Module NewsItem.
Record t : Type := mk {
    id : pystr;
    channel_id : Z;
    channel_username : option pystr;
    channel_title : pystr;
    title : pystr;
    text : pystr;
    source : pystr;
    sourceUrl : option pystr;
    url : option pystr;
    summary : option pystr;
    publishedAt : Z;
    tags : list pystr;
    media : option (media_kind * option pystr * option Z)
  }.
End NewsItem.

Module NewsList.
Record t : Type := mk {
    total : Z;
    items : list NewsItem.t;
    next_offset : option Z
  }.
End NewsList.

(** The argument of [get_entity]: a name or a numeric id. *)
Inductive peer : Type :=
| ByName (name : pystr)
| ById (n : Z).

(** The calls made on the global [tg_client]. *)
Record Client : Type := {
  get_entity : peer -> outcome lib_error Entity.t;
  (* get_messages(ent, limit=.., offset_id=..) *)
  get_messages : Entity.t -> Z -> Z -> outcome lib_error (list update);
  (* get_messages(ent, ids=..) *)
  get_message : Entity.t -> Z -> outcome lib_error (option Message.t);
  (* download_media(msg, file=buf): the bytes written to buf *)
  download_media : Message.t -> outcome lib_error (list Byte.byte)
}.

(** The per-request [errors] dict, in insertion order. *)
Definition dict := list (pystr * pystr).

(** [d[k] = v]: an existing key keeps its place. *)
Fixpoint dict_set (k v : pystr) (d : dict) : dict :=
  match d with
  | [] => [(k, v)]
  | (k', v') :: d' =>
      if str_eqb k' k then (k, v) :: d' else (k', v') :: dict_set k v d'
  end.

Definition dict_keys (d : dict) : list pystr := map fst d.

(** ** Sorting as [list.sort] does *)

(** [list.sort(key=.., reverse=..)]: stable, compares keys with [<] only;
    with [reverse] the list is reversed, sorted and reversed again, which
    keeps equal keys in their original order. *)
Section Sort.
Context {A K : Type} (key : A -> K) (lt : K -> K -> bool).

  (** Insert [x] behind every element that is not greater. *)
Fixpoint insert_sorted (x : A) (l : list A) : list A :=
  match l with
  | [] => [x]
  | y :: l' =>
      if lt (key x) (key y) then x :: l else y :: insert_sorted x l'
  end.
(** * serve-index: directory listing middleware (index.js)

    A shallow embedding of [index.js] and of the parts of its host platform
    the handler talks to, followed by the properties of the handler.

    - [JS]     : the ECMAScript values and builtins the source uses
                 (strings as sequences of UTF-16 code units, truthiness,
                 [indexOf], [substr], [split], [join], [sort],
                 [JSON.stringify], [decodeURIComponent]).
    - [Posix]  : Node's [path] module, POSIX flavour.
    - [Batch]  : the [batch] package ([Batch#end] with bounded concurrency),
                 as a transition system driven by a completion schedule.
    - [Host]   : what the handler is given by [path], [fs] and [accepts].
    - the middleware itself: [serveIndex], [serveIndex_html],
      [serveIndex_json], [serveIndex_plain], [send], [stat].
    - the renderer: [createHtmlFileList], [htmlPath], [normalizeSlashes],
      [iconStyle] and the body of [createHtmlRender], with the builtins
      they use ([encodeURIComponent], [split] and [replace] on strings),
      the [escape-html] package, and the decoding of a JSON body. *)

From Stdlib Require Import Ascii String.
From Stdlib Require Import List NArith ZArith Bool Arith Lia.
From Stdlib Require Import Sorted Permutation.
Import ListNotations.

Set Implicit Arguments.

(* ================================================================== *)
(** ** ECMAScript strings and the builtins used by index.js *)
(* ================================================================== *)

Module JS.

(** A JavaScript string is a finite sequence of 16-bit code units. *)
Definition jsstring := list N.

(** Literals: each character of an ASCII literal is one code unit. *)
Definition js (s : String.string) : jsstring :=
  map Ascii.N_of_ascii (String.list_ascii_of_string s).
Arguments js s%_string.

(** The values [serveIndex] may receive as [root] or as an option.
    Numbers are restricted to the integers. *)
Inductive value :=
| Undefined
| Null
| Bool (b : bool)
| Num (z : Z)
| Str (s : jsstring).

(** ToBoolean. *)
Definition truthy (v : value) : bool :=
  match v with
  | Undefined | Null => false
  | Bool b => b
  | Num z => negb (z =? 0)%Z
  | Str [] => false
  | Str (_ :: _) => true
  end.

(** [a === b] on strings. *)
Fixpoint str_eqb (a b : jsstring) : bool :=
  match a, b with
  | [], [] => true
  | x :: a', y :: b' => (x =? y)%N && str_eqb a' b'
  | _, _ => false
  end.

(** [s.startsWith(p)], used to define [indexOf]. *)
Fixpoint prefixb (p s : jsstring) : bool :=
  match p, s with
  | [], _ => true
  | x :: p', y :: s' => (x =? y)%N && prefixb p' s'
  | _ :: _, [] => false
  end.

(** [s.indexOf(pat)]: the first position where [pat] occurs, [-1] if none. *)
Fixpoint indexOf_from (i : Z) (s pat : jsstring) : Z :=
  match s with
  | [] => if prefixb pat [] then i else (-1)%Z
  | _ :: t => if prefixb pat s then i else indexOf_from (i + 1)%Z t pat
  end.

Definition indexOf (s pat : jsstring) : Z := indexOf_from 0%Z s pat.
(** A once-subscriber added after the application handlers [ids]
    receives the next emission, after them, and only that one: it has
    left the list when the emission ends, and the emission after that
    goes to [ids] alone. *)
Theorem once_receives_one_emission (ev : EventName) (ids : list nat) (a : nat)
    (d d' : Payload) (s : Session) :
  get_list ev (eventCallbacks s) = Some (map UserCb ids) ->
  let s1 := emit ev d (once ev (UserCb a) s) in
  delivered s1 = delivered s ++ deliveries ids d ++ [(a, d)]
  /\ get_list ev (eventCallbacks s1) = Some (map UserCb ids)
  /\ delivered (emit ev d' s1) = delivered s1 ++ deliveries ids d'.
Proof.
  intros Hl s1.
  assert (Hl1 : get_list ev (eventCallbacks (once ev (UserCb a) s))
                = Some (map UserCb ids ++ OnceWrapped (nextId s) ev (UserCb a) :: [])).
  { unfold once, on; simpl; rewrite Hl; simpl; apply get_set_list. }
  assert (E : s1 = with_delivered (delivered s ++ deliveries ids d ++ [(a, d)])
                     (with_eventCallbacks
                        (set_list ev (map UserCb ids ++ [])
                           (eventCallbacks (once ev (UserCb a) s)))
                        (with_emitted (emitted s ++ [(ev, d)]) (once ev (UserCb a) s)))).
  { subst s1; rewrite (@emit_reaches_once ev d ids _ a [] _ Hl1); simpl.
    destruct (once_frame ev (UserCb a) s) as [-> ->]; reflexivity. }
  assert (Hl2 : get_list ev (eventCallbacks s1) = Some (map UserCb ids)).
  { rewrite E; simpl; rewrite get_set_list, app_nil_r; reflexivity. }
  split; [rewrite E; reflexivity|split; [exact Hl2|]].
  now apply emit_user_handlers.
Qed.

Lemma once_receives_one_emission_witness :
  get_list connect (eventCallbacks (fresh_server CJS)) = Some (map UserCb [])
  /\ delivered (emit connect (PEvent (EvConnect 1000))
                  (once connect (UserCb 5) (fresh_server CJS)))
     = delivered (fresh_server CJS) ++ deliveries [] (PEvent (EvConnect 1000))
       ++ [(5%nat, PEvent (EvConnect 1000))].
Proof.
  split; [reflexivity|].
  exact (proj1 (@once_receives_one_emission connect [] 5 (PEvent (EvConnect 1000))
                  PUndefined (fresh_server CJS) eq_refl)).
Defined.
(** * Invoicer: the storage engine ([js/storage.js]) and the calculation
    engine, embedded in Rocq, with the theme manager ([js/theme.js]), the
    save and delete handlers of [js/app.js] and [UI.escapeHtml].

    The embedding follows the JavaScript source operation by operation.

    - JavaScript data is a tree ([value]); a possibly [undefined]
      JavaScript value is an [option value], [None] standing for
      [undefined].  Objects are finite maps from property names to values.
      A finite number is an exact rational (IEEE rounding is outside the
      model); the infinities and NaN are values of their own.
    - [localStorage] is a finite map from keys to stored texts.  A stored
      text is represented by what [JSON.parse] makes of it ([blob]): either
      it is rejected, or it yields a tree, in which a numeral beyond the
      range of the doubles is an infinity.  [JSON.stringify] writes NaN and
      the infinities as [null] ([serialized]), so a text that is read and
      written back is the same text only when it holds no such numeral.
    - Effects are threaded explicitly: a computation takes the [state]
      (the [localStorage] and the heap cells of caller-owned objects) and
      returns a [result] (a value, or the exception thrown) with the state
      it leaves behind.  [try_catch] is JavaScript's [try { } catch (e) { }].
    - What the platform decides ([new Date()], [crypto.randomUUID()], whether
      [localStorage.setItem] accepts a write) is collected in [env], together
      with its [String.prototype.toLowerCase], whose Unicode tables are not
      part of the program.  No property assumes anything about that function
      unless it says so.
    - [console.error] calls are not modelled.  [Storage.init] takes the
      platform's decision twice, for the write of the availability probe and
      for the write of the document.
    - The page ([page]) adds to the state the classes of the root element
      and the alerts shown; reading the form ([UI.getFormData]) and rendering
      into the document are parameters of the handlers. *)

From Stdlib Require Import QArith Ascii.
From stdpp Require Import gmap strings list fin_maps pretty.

◆ ◆ ◆ ◆ ◆

→ WORK INSTRUCTION: What you retype should run from the first line of the entries above through the line containing "K -> bool).", exactly and in full.

→ ANSWER:
Module NewsItem.
Record t : Type := mk {
    id : pystr;
    channel_id : Z;
    channel_username : option pystr;
    channel_title : pystr;
    title : pystr;
    text : pystr;
    source : pystr;
    sourceUrl : option pystr;
    url : option pystr;
    summary : option pystr;
    publishedAt : Z;
    tags : list pystr;
    media : option (media_kind * option pystr * option Z)
  }.
End NewsItem.

Module NewsList.
Record t : Type := mk {
    total : Z;
    items : list NewsItem.t;
    next_offset : option Z
  }.
End NewsList.

(** The argument of [get_entity]: a name or a numeric id. *)
Inductive peer : Type :=
| ByName (name : pystr)
| ById (n : Z).

(** The calls made on the global [tg_client]. *)
Record Client : Type := {
  get_entity : peer -> outcome lib_error Entity.t;
  (* get_messages(ent, limit=.., offset_id=..) *)
  get_messages : Entity.t -> Z -> Z -> outcome lib_error (list update);
  (* get_messages(ent, ids=..) *)
  get_message : Entity.t -> Z -> outcome lib_error (option Message.t);
  (* download_media(msg, file=buf): the bytes written to buf *)
  download_media : Message.t -> outcome lib_error (list Byte.byte)
}.

(** The per-request [errors] dict, in insertion order. *)
Definition dict := list (pystr * pystr).

(** [d[k] = v]: an existing key keeps its place. *)
Fixpoint dict_set (k v : pystr) (d : dict) : dict :=
  match d with
  | [] => [(k, v)]
  | (k', v') :: d' =>
      if str_eqb k' k then (k, v) :: d' else (k', v') :: dict_set k v d'
  end.

Definition dict_keys (d : dict) : list pystr := map fst d.

(** ** Sorting as [list.sort] does *)

(** [list.sort(key=.., reverse=..)]: stable, compares keys with [<] only;
    with [reverse] the list is reversed, sorted and reversed again, which
    keeps equal keys in their original order. *)
Section Sort.
Context {A K : Type} (key : A -> K) (lt : K -> K -> bool).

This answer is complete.